No. 1 – Florida Gators
- Position: Point guard / shooting guard
- Conference: Southeastern Conference

Personal information
- Born: December 26, 2003 (age 22)
- Listed height: 6 ft 5 in (1.96 m)
- Listed weight: 190 lb (86 kg)

Career information
- High school: Dr. Phillips (Orlando, Florida)
- College: Florida (2022–2025); Kentucky (2025–2026); Florida (2026–present);

Career highlights
- NCAA champion (2025);

= Denzel Aberdeen =

American basketball player (born 2003)

Denzel Aberdeen (born December 26, 2003) is an American college basketball player for the Florida Gators of the Southeastern Conference (SEC). He previously played for the Kentucky Wildcats.

==Early life==
Aberdeen attended Dr. Phillips High School in Orlando, Florida, and received offers from schools such as Oklahoma, Texas Tech, Georgia Tech, Florida, Stetson, Florida Gulf Coast, Louisiana Lafayette, Ole Miss, Iona, Virginia Tech and Minnesota. Aberdeen was rated as a three-star recruit and committed to play college basketball for the Florida Gators.

==College career==

===Florida (2022-2025)===
As a freshman in 2022–23, Aberdeen averaged 1.6 points in 12 games. On November 14, 2023, he totaled 12 points and four rebounds in a victory over Florida A&M. On January 10, 2024, Aberdeen recorded seven points versus Ole Miss. In the semifinals of the 2024 SEC men's basketball tournament, he recorded 20 points and four steals in a comeback win over Texas A&M. Aberdeen finished the 2023–24 season, appearing in 32 games where he averaged 3.3 points per game. On February 11, 2025, he scored 20 points in a win against Mississippi State. On February 15, Aberdeen notched a career-high 22 points in a victory versus South Carolina. On April 18, 2025, Denzel Aberdeen announced that he would enter the transfer portal.
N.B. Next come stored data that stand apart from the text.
(** A value rounded to the format is not above a number that is not below
    the value itself. *)
Lemma pack_le (s : bool) (M : positive) (ez R : Z) (w : float) :
  -1074 <= ez ->
  let g := fexp prec emax (Zpos (digits2_pos M) + ez) in
  0 < R <= 2 ^ 53 ->
  (g <= ez -> R = Zpos M * 2 ^ (ez - g)) ->
  (ez < g ->
   Zpos M / 2 ^ (g - ez) <= R <= Zpos M / 2 ^ (g - ez) + 1 /\
   (Zpos M mod 2 ^ (g - ez) = 0 -> R = Zpos M / 2 ^ (g - ez))) ->
  number w = true ->
  cond_Zopp s (Zpos M) * 2 ^ (ez + 1074) <= exact w ->
  SFleb (pack s R g) w = true.
Proof.
  intros Hez g HR Hexact Hround Hw Hle.
  assert (Hg : g = Z.max (Zpos (digits2_pos M) + ez - 53) (-1074))
    by (unfold g; apply fexp_eq).
  clearbody g.
  pose proof (digits2_pos_bounds M) as [HMl HMu].
  assert (HE : 0 < 2 ^ (ez + 1074)) by (apply pow2_pos; lia).
  destruct w as [sw|sw| |sw mw ew]; try discriminate Hw.
  - (* w is zero *)
    destruct s; [apply pack_negative_le; [lia | exact I]|].
    cbn [exact cond_Zopp] in Hle. nia.
  - simpl in Hw. apply bounded_facts in Hw. destruct Hw as [Hcw Hew].
    pose proof (digits2_pos_bounds mw) as [Hwl Hwu].
    assert (HW : 0 < 2 ^ (ew + 1074)) by (apply pow2_pos; lia).
    destruct s, sw; cbn [exact cond_Zopp] in Hle.
    + (* both negative *)
      assert (Hk : Zpos (digits2_pos mw) + ew <= Zpos (digits2_pos M) + ez).
      { destruct (Z.le_gt_cases (Zpos (digits2_pos mw) + ew)
                                (Zpos (digits2_pos M) + ez)) as [H|H]; [exact H|].
        exfalso.
        assert (E1 : 2 ^ (Zpos (digits2_pos M) + (ez + 1074))
                     = 2 ^ Zpos (digits2_pos M) * 2 ^ (ez + 1074))
          by (apply pow2_split; lia).
        assert (E2 : 2 ^ ((Zpos (digits2_pos mw) - 1) + (ew + 1074))
                     = 2 ^ (Zpos (digits2_pos mw) - 1) * 2 ^ (ew + 1074))
          by (apply pow2_split; lia).
        assert (E3 : 2 ^ (Zpos (digits2_pos M) + (ez + 1074))
                     <= 2 ^ ((Zpos (digits2_pos mw) - 1) + (ew + 1074)))
          by (apply Z.pow_le_mono_r; lia).
        nia. }
      assert (Hge : ew <= g) by lia.
      unfold pack. destruct (Z.eqb_spec R (2 ^ 53)) as [ER | NR].
      * destruct (g + 1 <=? 971); [|reflexivity].
        unfold SFleb, SFcompare.
        destruct (Z.compare_spec (g + 1) ew); solve [lia | reflexivity].
      * destruct R as [|m|m]; try lia.
        destruct (g <=? 971); [|reflexivity].
        unfold SFleb, SFcompare.
        destruct (Z.compare_spec g ew) as [Eg|Eg|Eg];
          [|exfalso; lia|reflexivity].
        assert (Hm : Zpos mw <= Zpos m).
        { subst ew. destruct (Z.le_gt_cases g ez) as [Hc|Hc].
          - specialize (Hexact Hc).
            assert (E1 : 2 ^ ((ez - g) + (g + 1074))
                         = 2 ^ (ez - g) * 2 ^ (g + 1074))
              by (apply pow2_split; lia).
            replace (ez - g + (g + 1074)) with (ez + 1074) in E1 by lia.
            assert (0 < 2 ^ (ez - g)) by (apply pow2_pos; lia).
            rewrite Hexact. nia.
          - destruct (Hround Hc) as [[Hq _] _].
            assert (E1 : 2 ^ ((g - ez) + (ez + 1074))
                         = 2 ^ (g - ez) * 2 ^ (ez + 1074))
              by (apply pow2_split; lia).
            replace (g - ez + (ez + 1074)) with (g + 1074) in E1 by lia.
            assert (HP : 0 < 2 ^ (g - ez)) by (apply pow2_pos; lia).
            assert (Zpos mw <= Zpos M / 2 ^ (g - ez)).
            { apply Z.div_le_lower_bound; [exact HP|]. nia. }
            lia. }
        change (Pos.compare_cont Eq m mw) with (Pos.compare m mw).
        destruct (Pos.compare_spec m mw) as [Hc|Hc|Hc]; try reflexivity.
        exfalso. clear - Hm Hc. lia.
    + (* negative against positive *)
      apply pack_negative_le; [lia | exact I].
    + (* positive against negative *)
      exfalso. nia.
    + (* both positive *)
      assert (Hk : Zpos (digits2_pos M) + ez <= Zpos (digits2_pos mw) + ew).
      { destruct (Z.le_gt_cases (Zpos (digits2_pos M) + ez)
                                (Zpos (digits2_pos mw) + ew)) as [H|H]; [exact H|].
        exfalso.
        assert (E1 : 2 ^ (Zpos (digits2_pos mw) + (ew + 1074))
                     = 2 ^ Zpos (digits2_pos mw) * 2 ^ (ew + 1074))
          by (apply pow2_split; lia).
        assert (E2 : 2 ^ ((Zpos (digits2_pos M) - 1) + (ez + 1074))
                     = 2 ^ (Zpos (digits2_pos M) - 1) * 2 ^ (ez + 1074))
          by (apply pow2_split; lia).
        assert (E3 : 2 ^ (Zpos (digits2_pos mw) + (ew + 1074))
                     <= 2 ^ ((Zpos (digits2_pos M) - 1) + (ez + 1074)))
          by (apply Z.pow_le_mono_r; lia).
        nia. }
      assert (Hge : g <= ew) by lia.
      assert (HB : 0 < 2 ^ (ew - g)) by (apply pow2_pos; lia).
      assert (Hmw : Zpos mw < 2 ^ 53).
      { eapply Z.lt_le_trans; [exact Hwu|]. apply Z.pow_le_mono_r; lia. }
      assert (HR' : R <= Zpos mw * 2 ^ (ew - g)).
      { destruct (Z.le_gt_cases g ez) as [Hc|Hc].
        - specialize (Hexact Hc).
          assert (E1 : 2 ^ ((ez - g) + (g + 1074))
                       = 2 ^ (ez - g) * 2 ^ (g + 1074))
            by (apply pow2_split; lia).
          replace (ez - g + (g + 1074)) with (ez + 1074) in E1 by lia.
          assert (E2 : 2 ^ ((ew - g) + (g + 1074))
                       = 2 ^ (ew - g) * 2 ^ (g + 1074))
            by (apply pow2_split; lia).
          replace (ew - g + (g + 1074)) with (ew + 1074) in E2 by lia.
          assert (0 < 2 ^ (g + 1074)) by (apply pow2_pos; lia).
          rewrite Hexact. nia.
        - destruct (Hround Hc) as [[_ Hq] He].
          assert (HP : 0 < 2 ^ (g - ez)) by (apply pow2_pos; lia).
          assert (E1 : 2 ^ ((ew - g) + ((g - ez) + (ez + 1074)))
                       = 2 ^ (ew - g) * (2 ^ (g - ez) * 2 ^ (ez + 1074))).
          { rewrite pow2_split by lia. rewrite (pow2_split (g - ez)) by lia.
            reflexivity. }
          replace (ew - g + (g - ez + (ez + 1074))) with (ew + 1074) in E1 by lia.
          assert (HMle : Zpos M <= (Zpos mw * 2 ^ (ew - g)) * 2 ^ (g - ez)).
          { rewrite E1 in Hle. nia. }
          pose proof (Z.div_mod (Zpos M) (2 ^ (g - ez)) ltac:(lia)) as Hdm.
          pose proof (Z.mod_pos_bound (Zpos M) (2 ^ (g - ez)) HP) as Hmb.
          destruct (Z.eq_dec (Zpos M mod 2 ^ (g - ez)) 0) as [H0|H0].
          + rewrite (He H0). apply Z.div_le_upper_bound; [exact HP|]. nia.
          + assert (Zpos M / 2 ^ (g - ez) < Zpos mw * 2 ^ (ew - g)) by nia.
            lia. }
      unfold pack. destruct (Z.eqb_spec R (2 ^ 53)) as [ER | NR].
      * assert (Hlt : g < ew).
        { destruct (Z.eq_dec g ew) as [->|]; [|lia].
          replace (ew - ew) with 0 in HR' by lia. rewrite Z.pow_0_r in HR'. lia. }
        destruct (Z.leb_spec (g + 1) 971); [|lia].
        unfold SFleb, SFcompare.
        destruct (Z.compare_spec (g + 1) ew) as [Eg|Eg|Eg];
          [|reflexivity|exfalso; lia].
        assert (Hm : 2 ^ 52 <= Zpos mw).
        { replace (ew - g) with 1 in HR' by lia. lia. }
        change (Pos.compare_cont Eq 4503599627370496 mw)
          with (Pos.compare 4503599627370496 mw).
        destruct (Pos.compare_spec 4503599627370496 mw) as [Hc|Hc|Hc];
          try reflexivity.
        exfalso. apply (proj1 (Pos.lt_nle _ _) Hc). exact Hm.
      * destruct R as [|m|m]; try lia.
        destruct (Z.leb_spec g 971); [|lia].
        unfold SFleb, SFcompare.
        destruct (Z.compare_spec g ew) as [Eg|Eg|Eg];
          [|reflexivity|exfalso; lia].
        assert (Hm : Zpos m <= Zpos mw).
        { subst ew. replace (g - g) with 0 in HR' by lia.
          rewrite Z.pow_0_r in HR'. lia. }
        change (Pos.compare_cont Eq m mw) with (Pos.compare m mw).
        destruct (Pos.compare_spec m mw) as [Hc|Hc|Hc]; try reflexivity.
        exfalso. clear - Hm Hc. lia.
Qed.

Lemma finite_pack (s : bool) (m : positive) (e : Z) :
  bounded prec emax m e = true ->
  S754_finite s m e = pack s (Zpos m) e /\
  fexp prec emax (Zpos (digits2_pos m) + e) = e /\
  Zpos m < 2 ^ 53 /\ -1074 <= e.
Proof.
  intros H. apply bounded_facts in H. destruct H as [Hc He].
  pose proof (digits2_pos_bounds m) as [_ Hu].
  assert (Hm : Zpos m < 2 ^ 53).
  { eapply Z.lt_le_trans; [exact Hu|]. apply Z.pow_le_mono_r; lia. }
  split; [|split; [rewrite fexp_eq; lia | split; [exact Hm | lia]]].
  unfold pack.
  destruct (Z.eqb_spec (Zpos m) (2 ^ 53)); [lia|].
  destruct (Z.leb_spec e 971); [reflexivity | lia].
Qed.

(** Order of two numbers, read off their exact values. *)
Lemma number_le (r w : float) :
  number r = true -> number w = true ->
  exact r <= exact w -> SFleb r w = true.
Proof.
  intros Hr Hw Hle.
  destruct r as [sr|sr| |sr mr er]; try discriminate Hr.
  - destruct w as [sw|sw| |sw mw ew]; try discriminate Hw; [reflexivity|].
    destruct sw; [|reflexivity].
    exfalso. cbn [exact cond_Zopp] in Hle.
    simpl in Hw. apply bounded_facts in Hw.
    assert (0 < 2 ^ (ew + 1074)) by (apply pow2_pos; lia). nia.
  - simpl in Hr. destruct (finite_pack sr mr er Hr) as (E & Hg & Hm & He).
    rewrite E.
    replace (pack sr (Zpos mr) er)
      with (pack sr (Zpos mr) (fexp prec emax (Zpos (digits2_pos mr) + er)))
      by (rewrite Hg; reflexivity).
    apply (pack_le sr mr er (Zpos mr) w He); try assumption.
    + lia.
    + rewrite Hg. intros _. replace (er - er) with 0 by lia.
      rewrite Z.pow_0_r. lia.
    + rewrite Hg. lia.
Qed.

Lemma shl_align_fst (m : positive) (e e' : Z) :
  e' <= e -> Zpos (fst (shl_align m e e')) = Zpos m * 2 ^ (e - e').
Proof.
  intros H. unfold shl_align.
  destruct (e' - e) as [|p|p] eqn:E; simpl fst.
  - replace (e - e') with 0 by lia. rewrite Z.pow_0_r. lia.
  - lia.
  - rewrite iter_xO. f_equal. f_equal. lia.
Qed.

(** The subtraction never rounds a difference up past a number that
    bounds it: if [x - y <= w] holds exactly then it holds as computed. *)
Lemma fsub_le_sound (x y w : float) :
  number x = true -> number y = true -> number w = true ->
  exact x - exact y <= exact w ->
  SFleb (SFsub prec emax x y) w = true.
Proof.
  intros Hx Hy Hw Hle.
  destruct x as [sx|sx| |sx mx ex]; try discriminate Hx;
    destruct y as [sy|sy| |sy my ey]; try discriminate Hy.
  - (* 0 - 0 *)
    assert (E : exists s, SFsub prec emax (S754_zero sx) (S754_zero sy) = S754_zero s)
      by (destruct sx, sy; simpl; eauto).
    destruct E as [s ->]. apply number_le; [reflexivity | exact Hw | exact Hle].
  - (* 0 - y *)
    change (SFsub prec emax (S754_zero sx) (S754_finite sy my ey))
      with (S754_finite (negb sy) my ey).
    apply number_le; [exact Hy | exact Hw |].
    cbn [exact] in *. destruct sy; cbn [negb cond_Zopp] in *; lia.
  - (* x - 0 *)
    change (SFsub prec emax (S754_finite sx mx ex) (S754_zero sy))
      with (S754_finite sx mx ex).
    apply number_le; [exact Hx | exact Hw |].
    cbn [exact] in *. lia.
  - (* x - y, rounded *)
    simpl in Hx, Hy.
    destruct (finite_pack sx mx ex Hx) as (_ & _ & _ & Hex).
    destruct (finite_pack sy my ey Hy) as (_ & _ & _ & Hey).
    unfold SFsub.
    set (ez := Z.min ex ey).
    assert (Hez : -1074 <= ez) by (unfold ez; lia).
    rewrite (shl_align_fst mx ex ez) by (unfold ez; lia).
    rewrite (shl_align_fst my ey ez) by (unfold ez; lia).
    set (Mz := cond_Zopp sx (Zpos mx * 2 ^ (ex - ez))
               - cond_Zopp sy (Zpos my * 2 ^ (ey - ez))).
    assert (HM : exact (S754_finite sx mx ex) - exact (S754_finite sy my ey)
                 = Mz * 2 ^ (ez + 1074)).
    { unfold Mz. cbn [exact].
      assert (E1 : 2 ^ ((ex - ez) + (ez + 1074)) = 2 ^ (ex - ez) * 2 ^ (ez + 1074))
        by (apply pow2_split; unfold ez; lia).
      replace (ex - ez + (ez + 1074)) with (ex + 1074) in E1 by lia.
      assert (E2 : 2 ^ ((ey - ez) + (ez + 1074)) = 2 ^ (ey - ez) * 2 ^ (ez + 1074))
        by (apply pow2_split; unfold ez; lia).
      replace (ey - ez + (ez + 1074)) with (ey + 1074) in E2 by lia.
      rewrite E1, E2. destruct sx, sy; cbn [cond_Zopp]; ring. }
    rewrite HM in Hle. clearbody Mz.
    destruct Mz as [|M|M]; unfold binary_normalize.
    + apply number_le; [reflexivity | exact Hw | exact Hle].
    + destruct (binary_round_pack false M ez Hez) as (R & -> & HR & Hexact & Hround).
      apply (pack_le false M ez R w Hez HR Hexact Hround Hw). exact Hle.
    + destruct (binary_round_pack true M ez Hez) as (R & -> & HR & Hexact & Hround).
      apply (pack_le true M ez R w Hez HR Hexact Hround Hw). exact Hle.
Qed.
===Kentucky (2025-2026)===
On April 21, 2025, Aberdeen announced his transfer commitment to Kentucky. On April 7,2026, Denzel Aberdeen announced that he would enter the transfer portal.

Florida (2026-Present)

On April 10, 2026, Aberdeen announced his transfer commitment to Florida.

==Personal life==
Aberdeen is the son of Ian and Denyse Aberdeen. He has five siblings.